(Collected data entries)
[Start of Attachment]

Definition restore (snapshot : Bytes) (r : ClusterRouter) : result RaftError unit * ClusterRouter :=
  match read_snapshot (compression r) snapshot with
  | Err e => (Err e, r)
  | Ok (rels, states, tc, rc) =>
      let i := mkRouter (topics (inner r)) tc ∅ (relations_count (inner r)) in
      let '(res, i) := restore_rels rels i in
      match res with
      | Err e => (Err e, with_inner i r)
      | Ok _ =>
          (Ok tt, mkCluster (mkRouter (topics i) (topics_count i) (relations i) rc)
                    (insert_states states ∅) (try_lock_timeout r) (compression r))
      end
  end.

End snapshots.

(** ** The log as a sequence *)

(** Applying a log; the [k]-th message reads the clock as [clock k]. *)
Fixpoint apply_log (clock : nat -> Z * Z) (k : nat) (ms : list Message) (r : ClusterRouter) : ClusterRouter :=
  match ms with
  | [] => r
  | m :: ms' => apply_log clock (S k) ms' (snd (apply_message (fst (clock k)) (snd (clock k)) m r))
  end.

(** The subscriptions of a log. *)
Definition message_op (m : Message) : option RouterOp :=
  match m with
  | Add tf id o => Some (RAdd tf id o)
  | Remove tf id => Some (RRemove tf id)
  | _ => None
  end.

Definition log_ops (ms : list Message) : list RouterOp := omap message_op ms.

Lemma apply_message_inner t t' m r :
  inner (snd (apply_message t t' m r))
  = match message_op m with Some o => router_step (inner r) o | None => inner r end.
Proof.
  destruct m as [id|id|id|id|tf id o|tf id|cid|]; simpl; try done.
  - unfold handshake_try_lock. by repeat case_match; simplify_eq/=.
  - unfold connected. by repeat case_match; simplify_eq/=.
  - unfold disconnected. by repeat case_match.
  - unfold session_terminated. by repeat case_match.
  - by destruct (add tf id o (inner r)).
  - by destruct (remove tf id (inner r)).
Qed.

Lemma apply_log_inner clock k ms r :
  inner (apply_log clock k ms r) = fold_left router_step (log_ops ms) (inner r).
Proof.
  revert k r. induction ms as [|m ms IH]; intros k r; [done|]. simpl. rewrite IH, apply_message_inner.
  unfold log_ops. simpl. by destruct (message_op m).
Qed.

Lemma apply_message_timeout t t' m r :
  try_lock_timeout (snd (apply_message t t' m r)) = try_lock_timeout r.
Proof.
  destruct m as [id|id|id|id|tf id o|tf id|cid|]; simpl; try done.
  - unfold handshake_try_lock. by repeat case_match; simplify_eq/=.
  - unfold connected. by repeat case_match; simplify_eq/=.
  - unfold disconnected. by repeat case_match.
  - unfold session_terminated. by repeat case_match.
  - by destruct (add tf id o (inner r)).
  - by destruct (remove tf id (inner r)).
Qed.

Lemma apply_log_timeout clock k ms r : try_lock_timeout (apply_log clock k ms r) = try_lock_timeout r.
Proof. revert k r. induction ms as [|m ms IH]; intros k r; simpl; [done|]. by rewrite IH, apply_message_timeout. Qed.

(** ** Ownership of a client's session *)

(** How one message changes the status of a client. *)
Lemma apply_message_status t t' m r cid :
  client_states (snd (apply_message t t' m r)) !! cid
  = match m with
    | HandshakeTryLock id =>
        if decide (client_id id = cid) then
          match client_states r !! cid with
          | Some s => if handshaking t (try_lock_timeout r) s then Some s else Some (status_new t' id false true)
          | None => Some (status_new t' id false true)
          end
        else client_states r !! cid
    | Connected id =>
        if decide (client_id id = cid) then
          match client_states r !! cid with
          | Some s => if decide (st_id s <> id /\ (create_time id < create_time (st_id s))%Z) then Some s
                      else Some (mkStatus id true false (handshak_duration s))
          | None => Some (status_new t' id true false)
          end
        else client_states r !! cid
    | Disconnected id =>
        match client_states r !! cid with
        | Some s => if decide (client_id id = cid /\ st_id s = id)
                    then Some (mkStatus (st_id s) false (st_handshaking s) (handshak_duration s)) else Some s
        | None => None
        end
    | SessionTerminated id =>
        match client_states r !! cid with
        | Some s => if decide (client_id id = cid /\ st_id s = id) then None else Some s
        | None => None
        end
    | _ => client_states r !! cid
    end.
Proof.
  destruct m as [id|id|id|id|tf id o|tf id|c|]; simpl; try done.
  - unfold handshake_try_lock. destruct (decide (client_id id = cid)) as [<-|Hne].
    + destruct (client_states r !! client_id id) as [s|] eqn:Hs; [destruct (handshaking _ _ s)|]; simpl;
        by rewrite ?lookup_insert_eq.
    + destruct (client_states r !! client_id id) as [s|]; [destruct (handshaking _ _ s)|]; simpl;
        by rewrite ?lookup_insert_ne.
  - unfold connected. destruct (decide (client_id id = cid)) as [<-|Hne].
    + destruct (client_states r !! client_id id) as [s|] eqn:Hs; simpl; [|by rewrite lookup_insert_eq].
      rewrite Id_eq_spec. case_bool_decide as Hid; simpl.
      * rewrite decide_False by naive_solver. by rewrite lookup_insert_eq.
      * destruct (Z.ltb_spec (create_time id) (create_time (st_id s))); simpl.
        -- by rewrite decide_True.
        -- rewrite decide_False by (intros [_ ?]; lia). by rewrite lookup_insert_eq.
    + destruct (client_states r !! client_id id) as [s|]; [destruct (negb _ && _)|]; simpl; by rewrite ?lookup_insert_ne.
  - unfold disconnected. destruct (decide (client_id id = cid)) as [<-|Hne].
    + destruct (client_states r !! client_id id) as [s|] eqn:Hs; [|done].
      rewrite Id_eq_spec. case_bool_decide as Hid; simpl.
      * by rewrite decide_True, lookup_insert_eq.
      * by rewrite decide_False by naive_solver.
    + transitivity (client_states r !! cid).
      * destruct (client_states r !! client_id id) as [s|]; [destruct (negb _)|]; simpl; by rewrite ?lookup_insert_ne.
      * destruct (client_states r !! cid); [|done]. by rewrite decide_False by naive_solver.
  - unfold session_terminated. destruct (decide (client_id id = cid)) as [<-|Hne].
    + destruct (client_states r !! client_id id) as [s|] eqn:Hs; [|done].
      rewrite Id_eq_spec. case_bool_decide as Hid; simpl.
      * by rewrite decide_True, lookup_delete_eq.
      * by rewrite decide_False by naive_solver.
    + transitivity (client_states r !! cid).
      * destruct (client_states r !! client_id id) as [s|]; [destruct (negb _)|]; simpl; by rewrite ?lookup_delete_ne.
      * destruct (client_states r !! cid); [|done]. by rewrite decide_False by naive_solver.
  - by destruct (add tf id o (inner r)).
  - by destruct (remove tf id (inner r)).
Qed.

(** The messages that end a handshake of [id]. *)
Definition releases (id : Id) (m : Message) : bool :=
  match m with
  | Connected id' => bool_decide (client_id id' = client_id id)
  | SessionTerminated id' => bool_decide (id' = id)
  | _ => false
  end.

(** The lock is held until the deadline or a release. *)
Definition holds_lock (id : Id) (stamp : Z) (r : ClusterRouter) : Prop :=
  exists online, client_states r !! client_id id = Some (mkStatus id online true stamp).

[End of Attachment]

What you have to do: Return each line above precisely as written.

Answer to this problem:
Definition restore (snapshot : Bytes) (r : ClusterRouter) : result RaftError unit * ClusterRouter :=
  match read_snapshot (compression r) snapshot with
  | Err e => (Err e, r)
  | Ok (rels, states, tc, rc) =>
      let i := mkRouter (topics (inner r)) tc ∅ (relations_count (inner r)) in
      let '(res, i) := restore_rels rels i in
      match res with
      | Err e => (Err e, with_inner i r)
      | Ok _ =>
          (Ok tt, mkCluster (mkRouter (topics i) (topics_count i) (relations i) rc)
                    (insert_states states ∅) (try_lock_timeout r) (compression r))
      end
  end.

End snapshots.

(** ** The log as a sequence *)

(** Applying a log; the [k]-th message reads the clock as [clock k]. *)
Fixpoint apply_log (clock : nat -> Z * Z) (k : nat) (ms : list Message) (r : ClusterRouter) : ClusterRouter :=
  match ms with
  | [] => r
  | m :: ms' => apply_log clock (S k) ms' (snd (apply_message (fst (clock k)) (snd (clock k)) m r))
  end.

(** The subscriptions of a log. *)
Definition message_op (m : Message) : option RouterOp :=
  match m with
  | Add tf id o => Some (RAdd tf id o)
  | Remove tf id => Some (RRemove tf id)
  | _ => None
  end.

Definition log_ops (ms : list Message) : list RouterOp := omap message_op ms.

Lemma apply_message_inner t t' m r :
  inner (snd (apply_message t t' m r))
  = match message_op m with Some o => router_step (inner r) o | None => inner r end.
Proof.
  destruct m as [id|id|id|id|tf id o|tf id|cid|]; simpl; try done.
  - unfold handshake_try_lock. by repeat case_match; simplify_eq/=.
  - unfold connected. by repeat case_match; simplify_eq/=.
  - unfold disconnected. by repeat case_match.
  - unfold session_terminated. by repeat case_match.
  - by destruct (add tf id o (inner r)).
  - by destruct (remove tf id (inner r)).
Qed.

Lemma apply_log_inner clock k ms r :
  inner (apply_log clock k ms r) = fold_left router_step (log_ops ms) (inner r).
Proof.
  revert k r. induction ms as [|m ms IH]; intros k r; [done|]. simpl. rewrite IH, apply_message_inner.
  unfold log_ops. simpl. by destruct (message_op m).
Qed.

Lemma apply_message_timeout t t' m r :
  try_lock_timeout (snd (apply_message t t' m r)) = try_lock_timeout r.
Proof.
  destruct m as [id|id|id|id|tf id o|tf id|cid|]; simpl; try done.
  - unfold handshake_try_lock. by repeat case_match; simplify_eq/=.
  - unfold connected. by repeat case_match; simplify_eq/=.
  - unfold disconnected. by repeat case_match.
  - unfold session_terminated. by repeat case_match.
  - by destruct (add tf id o (inner r)).
  - by destruct (remove tf id (inner r)).
Qed.

Lemma apply_log_timeout clock k ms r : try_lock_timeout (apply_log clock k ms r) = try_lock_timeout r.
Proof. revert k r. induction ms as [|m ms IH]; intros k r; simpl; [done|]. by rewrite IH, apply_message_timeout. Qed.

(** ** Ownership of a client's session *)

(** How one message changes the status of a client. *)
Lemma apply_message_status t t' m r cid :
  client_states (snd (apply_message t t' m r)) !! cid
  = match m with
    | HandshakeTryLock id =>
        if decide (client_id id = cid) then
          match client_states r !! cid with
          | Some s => if handshaking t (try_lock_timeout r) s then Some s else Some (status_new t' id false true)
          | None => Some (status_new t' id false true)
          end
        else client_states r !! cid
    | Connected id =>
        if decide (client_id id = cid) then
          match client_states r !! cid with
          | Some s => if decide (st_id s <> id /\ (create_time id < create_time (st_id s))%Z) then Some s
                      else Some (mkStatus id true false (handshak_duration s))
          | None => Some (status_new t' id true false)
          end
        else client_states r !! cid
    | Disconnected id =>
        match client_states r !! cid with
        | Some s => if decide (client_id id = cid /\ st_id s = id)
                    then Some (mkStatus (st_id s) false (st_handshaking s) (handshak_duration s)) else Some s
        | None => None
        end
    | SessionTerminated id =>
        match client_states r !! cid with
        | Some s => if decide (client_id id = cid /\ st_id s = id) then None else Some s
        | None => None
        end
    | _ => client_states r !! cid
    end.
Proof.
  destruct m as [id|id|id|id|tf id o|tf id|c|]; simpl; try done.
  - unfold handshake_try_lock. destruct (decide (client_id id = cid)) as [<-|Hne].
    + destruct (client_states r !! client_id id) as [s|] eqn:Hs; [destruct (handshaking _ _ s)|]; simpl;
        by rewrite ?lookup_insert_eq.
    + destruct (client_states r !! client_id id) as [s|]; [destruct (handshaking _ _ s)|]; simpl;
        by rewrite ?lookup_insert_ne.
  - unfold connected. destruct (decide (client_id id = cid)) as [<-|Hne].
    + destruct (client_states r !! client_id id) as [s|] eqn:Hs; simpl; [|by rewrite lookup_insert_eq].
      rewrite Id_eq_spec. case_bool_decide as Hid; simpl.
      * rewrite decide_False by naive_solver. by rewrite lookup_insert_eq.
      * destruct (Z.ltb_spec (create_time id) (create_time (st_id s))); simpl.
        -- by rewrite decide_True.
        -- rewrite decide_False by (intros [_ ?]; lia). by rewrite lookup_insert_eq.
    + destruct (client_states r !! client_id id) as [s|]; [destruct (negb _ && _)|]; simpl; by rewrite ?lookup_insert_ne.
  - unfold disconnected. destruct (decide (client_id id = cid)) as [<-|Hne].
    + destruct (client_states r !! client_id id) as [s|] eqn:Hs; [|done].
      rewrite Id_eq_spec. case_bool_decide as Hid; simpl.
      * by rewrite decide_True, lookup_insert_eq.
      * by rewrite decide_False by naive_solver.
    + transitivity (client_states r !! cid).
      * destruct (client_states r !! client_id id) as [s|]; [destruct (negb _)|]; simpl; by rewrite ?lookup_insert_ne.
      * destruct (client_states r !! cid); [|done]. by rewrite decide_False by naive_solver.
  - unfold session_terminated. destruct (decide (client_id id = cid)) as [<-|Hne].
    + destruct (client_states r !! client_id id) as [s|] eqn:Hs; [|done].
      rewrite Id_eq_spec. case_bool_decide as Hid; simpl.
      * by rewrite decide_True, lookup_delete_eq.
      * by rewrite decide_False by naive_solver.
    + transitivity (client_states r !! cid).
      * destruct (client_states r !! client_id id) as [s|]; [destruct (negb _)|]; simpl; by rewrite ?lookup_delete_ne.
      * destruct (client_states r !! cid); [|done]. by rewrite decide_False by naive_solver.
  - by destruct (add tf id o (inner r)).
  - by destruct (remove tf id (inner r)).
Qed.

(** The messages that end a handshake of [id]. *)
Definition releases (id : Id) (m : Message) : bool :=
  match m with
  | Connected id' => bool_decide (client_id id' = client_id id)
  | SessionTerminated id' => bool_decide (id' = id)
  | _ => false
  end.

(** The lock is held until the deadline or a release. *)
Definition holds_lock (id : Id) (stamp : Z) (r : ClusterRouter) : Prop :=
  exists online, client_states r !! client_id id = Some (mkStatus id online true stamp).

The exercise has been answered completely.